Section 3583.5(a)(2) of the amended Act states that "The costs covered by the fee under this section may include, but shall not necessarily be limited to, the cost of lobbying activities designed to foster collective bargaining negotiations and contract administration, or to secure for the represented employees advantages in wages, hours, and other terms and conditions of employment in addition to those secured through meeting and conferring with the higher education employer." Note here the broad language that permits almost any lobbying activity to be charged to non-members. It is not just lobbying connected with trying to get collective bargaining agreements ratified. It is lobbying that could have any impact on terms and conditions of employment such as lobbying in favor of legislative enactment of fringe benefits for unmarried domestic partners.

In Lehnert v. Ferris Faculty Association [500 US 507 (1991)], the U. S. Supreme Court, in developing the implications of its Hudson decision, declared that non-members cannot be charged for a union's lobbying activities except if they are narrowly tailored to support specific collective bargaining agreements. The California legislature and governor apparently think they are immune to Supreme Court rulings they do not like. Lawyers for CFA were aware of the Lehnert ruling, for they convinced CFA not to charge non-members for lobbying other than the narrow type permitted by Lehnert. What CFA does in the future is another question.

Rescission Elections

Most agency shop legislation provides for union security to be rescinded by a majority vote of all the workers in the bargaining unit. AB 645 stipulates that if 30 percent of the faculty (or staff with their unions) in the bargaining unit sign a petition requesting a rescission election, the Public Employment Relations Board (PERB) will hold a secret ballot election on the question. To win either the union or the faculty requesting the election must get a majority of the eligible votes. Thus abstaining from the election is a vote against rescission. If agency shop is rescinded the union can later petition for an election to reinstate it under the same rules

However unfair, there is nothing unusual about these rules. What is unusual is the statute's provision that "The cost of conducting an election under this subdivision [3583.5(a)(4)] to rescind or reinstate the organizational agreement shall be borne by the petitioning party." When SB 645 was enacted, in all other cases of union security in California government employment PERB paid the costs of the election. At the behest of their union clients the politicians here erected an additional and unprecedented obstacle to rescission. They apparently thought forced dues would be very unpopular among the faculty. They were partly right. Many faculty protested, but very few have been willing to do much about it.

Religious Accommodation

Section 3584 of the amended Act states "[A]n employee who is a member of a bona fide religion, body or sect that has historically held conscientious objections to joining or financially supporting public employee organizations, shall not be required to join or financially support any public employee organization as a condition of employment." Instead, the money that the union otherwise would take would be given to a nonlabor and nonreligious charity of the employees' choice from a list of charities approved by the union and the university. Why shouldn't we be able to pick any charity we like? Because unions are collectivist organizations that abhor individualism and free choice.

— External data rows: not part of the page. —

(* ===== verification/AuditIndex.v ===== *)
(** * The audit index

    [audit/index.py]: the SQLite projection of the audit stream, query by query;
    [consume_once] of [audit/jetstream.py], which fills it; and one turn of the
    loop of [audit/runner.py].  The table is its rows in the order of the
    primary key.  An instant is a number; the column's text has a fixed width,
    so the two order alike.  JetStream is a parameter. *)

From S2P Require Import Prelude Encoding.

(** The SDK's [AuditEnvelope], field by field as [ingest] and [_index_envelope]
    copy it. *)
Record AuditEnvelope := mkEnvelope {
  event_id : string; producer : string; producer_seq : Z; category : string;
  owner_id : option string; subject_type : string; subject_id : string; action : string;
  audit_outcome : string; severity : string; audit_reason : option string; trace_id : option string;
  data_classification : string; schema_version : Z; payload : obj; occurred_at : Z }.

(** A row is the index's own number beside the envelope's columns. *)
Record IndexedAuditEvent := mkIndexed { ingest_seq : Z; envelope : AuditEnvelope }.
Definition audit_rows : Type := list IndexedAuditEvent.

(** ** The store *)

(** [INTEGER PRIMARY KEY] without the AUTOINCREMENT keyword: SQLite gives the
    next row one more than the largest key in the table, and one in an empty
    table. *)
Definition next_seq (rows : audit_rows) : Z := 1 + foldr Z.max 0%Z (ingest_seq <$> rows).

Definition known (id : string) (rows : audit_rows) : bool :=
  existsb (λ r, bool_decide (r.(envelope).(event_id) = id)) rows.

(** [INSERT ... ON CONFLICT(event_id) DO NOTHING], one row after another. *)
Definition insert_event (rows : audit_rows) (e : AuditEnvelope) : audit_rows :=
  if known e.(event_id) rows then rows else rows ++ [mkIndexed (next_seq rows) e].
Definition insert_events (rows : audit_rows) (es : list AuditEnvelope) : audit_rows :=
  foldl insert_event rows es.

Section Store.
Context (read_only : bool).

Definition ingest (events : list AuditEnvelope) : M audit_rows nat :=
  guard_py read_only (RuntimeError "read-only audit index clients cannot ingest") ;;
  if bool_decide (events = []) then mret 0
  else
    rows ← gets id;
    modify (λ rows, insert_events rows events) ;;
    mret (length (insert_events rows events) - length rows).

(** The key of the oldest row a prune keeps: the newest at an offset. *)
Definition prune_floor (max_rows : Z) (rows : audit_rows) : option Z :=
  reverse (ingest_seq <$> rows) !! Z.to_nat (max_rows - 1).

Definition prune (before max_rows : Z) : M audit_rows nat :=
  guard_py read_only (RuntimeError "read-only audit index clients cannot prune") ;;
  rows ← gets id;
  let young := List.filter (λ r, before <=? r.(envelope).(occurred_at))%Z rows in
  let kept := match prune_floor max_rows young with
              | Some floor => List.filter (λ r, floor <=? r.(ingest_seq))%Z young
              | None => young
              end in
  modify (λ _, kept) ;;
  mret (length rows - length kept).

Definition of_owner (owner : string) (rows : audit_rows) : audit_rows :=
  List.filter (λ r, bool_decide (r.(envelope).(owner_id) = Some owner)) rows.

Definition tail_for_owner (owner : string) (after_seq : option Z) (limit : nat) (rows : audit_rows) : audit_rows :=
  match after_seq with
  | Some after => take limit (List.filter (λ r, after <? r.(ingest_seq))%Z (of_owner owner rows))
  | None => reverse (take limit (reverse (of_owner owner rows)))
  end.

(** [ORDER BY occurred_at, ingest_seq] *)
Definition occurred_le (a b : IndexedAuditEvent) : bool :=
  (a.(envelope).(occurred_at) <? b.(envelope).(occurred_at))%Z ||
  ((a.(envelope).(occurred_at) =? b.(envelope).(occurred_at))%Z && (a.(ingest_seq) <=? b.(ingest_seq))%Z).

Definition list_for_owner (owner : string) (limit : nat) (rows : audit_rows) : list AuditEnvelope :=
  envelope <$> take limit (reverse (sort_by occurred_le (of_owner owner rows))).

Definition list_for_owner_since (owner : string) (after : Z) (limit : nat) (rows : audit_rows) : list AuditEnvelope :=
  envelope <$> take limit (sort_by occurred_le
    (List.filter (λ r, after <=? r.(envelope).(occurred_at))%Z (of_owner owner rows))).
End Store.

(** ** The consumer *)

(** A JetStream pull subscription over a state of its own: [fetch] hands out
    messages, [ack] and [term] settle one. *)
Class JetStream (Msg X : Type) := {
  fetch : nat → M X (list Msg);
  ack : Msg → M X unit;
  term : Msg → M X unit;
  reopen : M X unit;
  disconnect : M X unit }.

Section Consumer.
Context {Msg X : Type} `{!JetStream Msg X}.
(** [AuditEnvelope.model_validate_json(message.data)] *)
Context (decode : Msg → result AuditEnvelope) (fetch_batch : nat).

Abbreviation W := (audit_rows * X)%type.
Definition in_index {A} (c : M audit_rows A) : M W A := zoom fst (λ t w, (t, w.2)) c.
Definition in_stream {A} (c : M X A) : M W A := zoom snd (λ x w, (w.1, x)) c.

(** The loop over the fetched messages: what cannot be read is terminated. *)
Fixpoint read_messages (ms : list Msg) : M W (list (Msg * AuditEnvelope)) :=
  match ms with
  | [] => mret []
  | m :: ms' =>
      match decode m with
      | Raise _ => in_stream (term m) ;; read_messages ms'
      | Ok e => rest ← read_messages ms'; mret ((m, e) :: rest)
      end
  end.

(** [asyncio.gather] of the acknowledgements: all are run, the first failure is
    raised. *)
Fixpoint gather_acks (ms : list Msg) : M W unit :=
  match ms with
  | [] => mret tt
  | m :: ms' => λ w,
      let '(r, w1) := in_stream (ack m) w in
      let '(rs, w2) := gather_acks ms' w1 in
      (match r with Ok _ => rs | Raise e => Raise e end, w2)
  end.

Definition consume_once : M W nat :=
  in_stream reopen ;;
  fetched ← catch (ms ← in_stream (fetch fetch_batch); mret (Some ms))
    (λ e, match e with TimeoutError => Some (mret None) | _ => None end);
  match fetched with
  | None => mret 0
  | Some messages =>
      valid ← read_messages messages;
      if bool_decide (valid = []) then mret 0
      else
        in_index (ingest false valid.*2) ;;
        gather_acks valid.*1 ;;
        mret (length valid)
  end.

(** ** One turn of [run_audit_indexer] *)

Record AuditIndexerHealth := mkHealth { health_ok : bool; health_detail : string }.
Definition health_init : AuditIndexerHealth :=
  mkHealth false "审计索引还没有开始消费：事件流未建立".

Record indexer := mkIndexer {
  ix_health : AuditIndexerHealth; ix_next_prune : Z; ix_world : W }.

Definition PRUNE_INTERVAL : Z := 60 * 60.
Definition INDEX_MAX_ROWS : Z := 200000.

(** [type(error).__name__] and [str(error)]; the SDK's retention; the loop's
    clock and the wall clock at this turn; whether the VACUUM of [reclaim] goes
    through. *)
Context (describe : exn → string) (retention now wall : Z) (reclaim : result unit).

(** [_prune_once] *)
Definition prune_once : M W unit :=
  removed ← in_index (prune false (wall - retention)%Z INDEX_MAX_ROWS);
  if (0 <? removed)%nat then lift reclaim else mret tt.

Definition observed (i : indexer) : indexer := mkIndexer (mkHealth true "") i.(ix_next_prune) i.(ix_world).
Definition failed (e : exn) (i : indexer) : indexer :=
  mkIndexer (mkHealth false (describe e)) i.(ix_next_prune) i.(ix_world).

(** The body of the [while]: consume, say so, prune when it is due; or record
    the failure and drop the connection. *)
Definition indexer_turn (i : indexer) : indexer :=
  let '(r, w) := consume_once i.(ix_world) in
  let drop_connection i := mkIndexer i.(ix_health) i.(ix_next_prune) (in_stream disconnect i.(ix_world)).2 in
  match r with
  | Raise e => drop_connection (failed e (mkIndexer i.(ix_health) i.(ix_next_prune) w))
  | Ok _ =>
      let i1 := observed (mkIndexer i.(ix_health) i.(ix_next_prune) w) in
      if (i1.(ix_next_prune) <=? now)%Z then
        match prune_once i1.(ix_world) with
        | (Ok _, w') => mkIndexer i1.(ix_health) (now + PRUNE_INTERVAL)%Z w'
        | (Raise e, w') => drop_connection (failed e (mkIndexer i1.(ix_health) i1.(ix_next_prune) w'))
        end
      else i1
  end.
End Consumer.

The statute also gives the CFA the sole right to decide whether to grant a religious accommodation to a faculty member who requests one. There is no appeal process involving a neutral third party. The only recourse a professor who has been denied a religious accommodation is to bring legal action against CFA.

I and hundreds of other CSU faculty requested religious accommodation from the CFA. To my knowledge only members of the Seventh-day Adventist Church were granted accommodation. The rest of us were denied in a form letter from the CFA that said "In reviewing your request, we considered whether any statements contained therein about how CFA conducts itself are accurate. We also considered whether the proffered belief is in fact religious, or instead merely personal and philosophical. Finally, we considered whether the proffered belief is sincerely held. Based upon your letter, and in light of the above-enumerated principles, your request for religious accommodation is denied."

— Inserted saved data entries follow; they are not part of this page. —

Lemma insert_event_known rows e : known e.(event_id) (insert_event rows e) = true.
Proof.
  unfold insert_event. destruct (known _ rows) eqn:Ek; [done|]. apply known_spec.
  eexists. split; [apply elem_of_app; right; by left|done].
Qed.

Lemma insert_events_known rows es e : e ∈ es → known e.(event_id) (insert_events rows es) = true.
Proof.
  intros He. revert rows. induction He as [e es|e x es He IH]; intros rows; cbn.
  - eapply known_mono; [apply insert_events_prefix|apply insert_event_known].
  - apply IH.
Qed.

Lemma insert_events_idle rows es : (∀ e, e ∈ es → known e.(event_id) rows = true) → insert_events rows es = rows.
Proof.
  revert rows. induction es as [|e es IH]; intros rows Hk; [done|]. cbn. unfold insert_event at 2.
  rewrite (Hk e) by left. apply IH. intros e' He. apply Hk. by right.
Qed.

(** A selection of the rows in order. *)
Lemma filter_elem {A} (p : A → bool) l x : x ∈ List.filter p l ↔ x ∈ l ∧ p x = true.
Proof. by rewrite !list_elem_of_In, filter_In. Qed.
Lemma sorted_filter {A} (R : A → A → Prop) (p : A → bool) l : StronglySorted R l → StronglySorted R (List.filter p l).
Proof.
  induction 1 as [|x l Hs IH Hx]; cbn; [constructor|]. destruct (p x); [|done]. constructor; [done|].
  rewrite Forall_forall in Hx |- *. intros y Hy. apply Hx. by apply filter_elem in Hy as [Hy _].
Qed.
Lemma filter_fmap_sorted p rows : StronglySorted Z.lt (seqs rows) → StronglySorted Z.lt (seqs (List.filter p rows)).
Proof.
  unfold seqs. induction rows as [|r rows IH]; [done|]. cbn. intros [Hs Hr]%StronglySorted_inv.
  destruct (p r); [|by apply IH]. cbn. constructor; [by apply IH|]. rewrite Forall_forall in Hr |- *.
  intros y (x & -> & Hx)%list_elem_of_fmap. apply Hr, list_elem_of_fmap. exists x. split; [done|]. by apply filter_elem in Hx as [Hx _].
Qed.
Lemma filter_NoDup {A B} (f : A → B) (p : A → bool) l : NoDup (f <$> l) → NoDup (f <$> List.filter p l).
Proof.
  induction l as [|x l IH]; cbn; [done|]. intros [Hx Hl]%NoDup_cons. destruct (p x); cbn; [|by apply IH].
  apply NoDup_cons. split; [|by apply IH]. intros (y & E & Hy)%list_elem_of_fmap. apply Hx.
  apply filter_elem in Hy as [Hy _]. rewrite E. apply list_elem_of_fmap. eauto.
Qed.

Lemma filter_ok p rows : index_ok rows → index_ok (List.filter p rows).
Proof.
  intros (Hs & Hp & Hn). split_and!; [by apply filter_fmap_sorted| |].
  - unfold seqs in *. rewrite Forall_forall in Hp |- *. intros y (x & -> & Hx)%list_elem_of_fmap.
    apply Hp, list_elem_of_fmap. exists x. split; [done|]. by apply filter_elem in Hx as [Hx _].
  - by apply filter_NoDup.
Qed.

(** ** Histories *)

Inductive index_call :=
| Ingest (events : list AuditEnvelope)
| Prune (before max_rows : Z).
Definition run_index_call (c : index_call) : M audit_rows nat :=
  match c with Ingest es => ingest false es | Prune b m => prune false b m end.
Fixpoint run_index (cs : list index_call) (rows : audit_rows) : audit_rows :=
  match cs with [] => rows | c :: cs' => run_index cs' (run_index_call c rows).2 end.

Lemma ingest_run es rows : ingest false es rows =
  (Ok (if bool_decide (es = []) then 0 else length (insert_events rows es) - length rows), insert_events rows es).
Proof. unfold ingest. rewrite bind_guard. case_bool_decide; [by subst|done]. Qed.

(** What a prune keeps. *)
Definition survivors (before max_rows : Z) (rows : audit_rows) : audit_rows :=
  let young := List.filter (λ r, before <=? r.(envelope).(occurred_at))%Z rows in
  match prune_floor max_rows young with
  | Some floor => List.filter (λ r, floor <=? r.(ingest_seq))%Z young
  | None => young
  end.
Lemma prune_run before max_rows rows : prune false before max_rows rows =
  (Ok (length rows - length (survivors before max_rows rows)), survivors before max_rows rows).
Proof. done. Qed.

Lemma survivors_ok before max_rows rows : index_ok rows → index_ok (survivors before max_rows rows).
Proof. intros Hr. unfold survivors. destruct (prune_floor _ _); by repeat apply filter_ok. Qed.

Lemma run_index_ok cs rows : index_ok rows → index_ok (run_index cs rows).
Proof.
  revert rows. induction cs as [|c cs IH]; intros rows Hr; [done|]. cbn [run_index]. apply IH.
  destruct c as [es|b m]; cbn [run_index_call].
  - rewrite ingest_run. by apply insert_events_ok.
  - by apply survivors_ok.
Qed.
Lemma index_ok_nil : index_ok [].
Proof. split_and!; constructor. Qed.

(** In a table in key order, the rows from some row on. *)
Lemma filter_from rows i r : StronglySorted Z.lt (seqs rows) → rows !! i = Some r →
  List.filter (λ x, r.(ingest_seq) <=? x.(ingest_seq))%Z rows = drop i rows.
Proof.
  revert i. induction rows as [|x rows IH]; intros i; [done|]. cbn. intros [Hs Hx]%StronglySorted_inv.
  rewrite Forall_forall in Hx. destruct i as [|i]; cbn.
  - intros [= ->]. rewrite Z.leb_refl. f_equal. clear IH Hs.
    assert (∀ y, y ∈ rows → (r.(ingest_seq) <=? y.(ingest_seq))%Z = true) as Hall.
    { intros y Hy. apply Z.leb_le, Z.lt_le_incl, Hx, list_elem_of_fmap. eauto. }
    clear Hx. induction rows as [|y rows IH]; cbn; [done|]. rewrite Hall by left. f_equal. apply IH.
    intros z Hz. apply Hall. by right.
  - intros Hi. assert (x.(ingest_seq) < r.(ingest_seq))%Z as Hlt.
    { apply Hx, list_elem_of_fmap. exists r. split; [done|]. by apply list_elem_of_lookup_2 in Hi. }
    destruct (Z.leb_spec r.(ingest_seq) x.(ingest_seq)); [lia|]. by apply IH.
Qed.

(** A prune keeps the newest [max_rows] of the rows that are young enough. *)
Lemma survivors_newest before max_rows rows : index_ok rows → (1 ≤ max_rows)%Z →
  let young := List.filter (λ r, before <=? r.(envelope).(occurred_at))%Z rows in
  survivors before max_rows rows = drop (length young - Z.to_nat max_rows) young.
Proof.
  intros Hr Hm young. unfold survivors. fold young.
  assert (index_ok young) as (Hs & _) by (by apply filter_ok).
  unfold prune_floor. destruct (reverse (ingest_seq <$> young) !! Z.to_nat (max_rows - 1)) as [floor|] eqn:Ef.
  - pose proof (lookup_lt_Some _ _ _ Ef) as Hl. rewrite length_reverse, length_fmap in Hl.
    rewrite reverse_lookup in Ef by (rewrite length_fmap; lia). rewrite length_fmap in Ef.
    rewrite list_lookup_fmap in Ef. destruct (young !! _) as [r|] eqn:Er; [|done]. injection Ef as <-.
    rewrite (filter_from young _ r Hs Er). f_equal. lia.
  - apply lookup_ge_None in Ef. rewrite length_reverse, length_fmap in Ef.
    replace (length young - Z.to_nat max_rows) with 0 by lia. by rewrite drop_0.
Qed.

(** ** A resumed reader *)

(** The number a reader of a page resumes from. *)
Definition cursor_after (cursor : Z) (page : audit_rows) : Z :=
  match last page with Some r => r.(ingest_seq) | None => cursor end.

(** Reads one page after another, each from the index as it is by then, and
    resumes from the last number it saw. *)
Fixpoint follow (owner : string) (limit : nat) (cursor : Z) (snapshots : list audit_rows) : audit_rows * Z :=
  match snapshots with
  | [] => ([], cursor)
  | rows :: snapshots' =>
      let page := tail_for_owner owner (Some cursor) limit rows in
      let cursor' := cursor_after cursor page in
      let '(pages, c) := follow owner limit cursor' snapshots' in (page ++ pages, c)
  end.
Definition beyond (owner : string) (cursor : Z) (rows : audit_rows) : audit_rows :=
  List.filter (λ r, cursor <? r.(ingest_seq))%Z (of_owner owner rows).

Lemma beyond_sorted owner cursor rows : index_ok rows → StronglySorted Z.lt (seqs (beyond owner cursor rows)).
Proof. intros (Hs & _). by repeat apply filter_fmap_sorted. Qed.

Lemma beyond_app owner cursor rows more : beyond owner cursor (rows ++ more) = beyond owner cursor rows ++ beyond owner cursor more.
Proof. unfold beyond, of_owner. by rewrite !List.filter_app. Qed.

(** What lies beyond the end of a page is the rest of what lay beyond its start. *)
Lemma filter_after (l : audit_rows) n c : StronglySorted Z.lt (seqs l) → (∀ r, r ∈ l → (c < r.(ingest_seq))%Z) →
  List.filter (λ r, cursor_after c (take n l) <? r.(ingest_seq))%Z l = drop n l.
Proof.
  intros Hs. revert n c. induction l as [|x l IH]; intros n c Hc; [by destruct n|].
  cbn in Hs. apply StronglySorted_inv in Hs as [Hs Hx]. rewrite Forall_forall in Hx.
  destruct n as [|n]; cbn [take drop].
  - unfold cursor_after. cbn [last].
    assert (∀ k, (∀ r, r ∈ k → (c < r.(ingest_seq))%Z) → List.filter (λ r, c <? r.(ingest_seq))%Z k = k) as Hall.
    { induction k as [|y k IHk]; intros Hk; [done|]. cbn. rewrite (proj2 (Z.ltb_lt _ _)) by (apply Hk; left).
      f_equal. apply IHk. intros r Hr. apply Hk. by right. }
    by apply (Hall (x :: l)).
  - assert (cursor_after c (x :: take n l) = cursor_after x.(ingest_seq) (take n l)) as ->
      by (unfold cursor_after; rewrite last_cons; by destruct (last (take n l))).
    rewrite <- (IH Hs n x.(ingest_seq)).
    2: { intros r Hr. apply Hx, list_elem_of_fmap. eauto. }
    cbn [List.filter]. assert (x.(ingest_seq) ≤ cursor_after x.(ingest_seq) (take n l))%Z as Hle.
    { unfold cursor_after. destruct (last (take n l)) as [y|] eqn:El; [|lia]. apply Z.lt_le_incl, Hx, list_elem_of_fmap.
      exists y. split; [done|]. apply last_Some_elem_of in El. by apply elem_of_take in El as (? & ?%list_elem_of_lookup_2 & _). }
    destruct (Z.ltb_spec (cursor_after x.(ingest_seq) (take n l)) x.(ingest_seq)); [lia|done].
Qed.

I am a Catholic, and I requested religious accommodation on the grounds that it is my sincerely held religious belief based on Christian doctrine that I am forbidden to support any organization that promotes strife and conflict and resorts to coercion to get its way. Agency shop itself is an example of that coercion. American labor relations law assumes that employers are natural enemies and all its procedures are adversarial. Moreover, the historical record is clear. Unions and violence go together like right and left shoes.5 Without any hearing CFA asserted I am not sincere in my religious belief. I doubt any CFA decisionmakers in the case are smart enough to know the difference between personal philosophy and religious belief. By what right, other than naked political power, do they get to define religion? I had no recourse other than sue CFA.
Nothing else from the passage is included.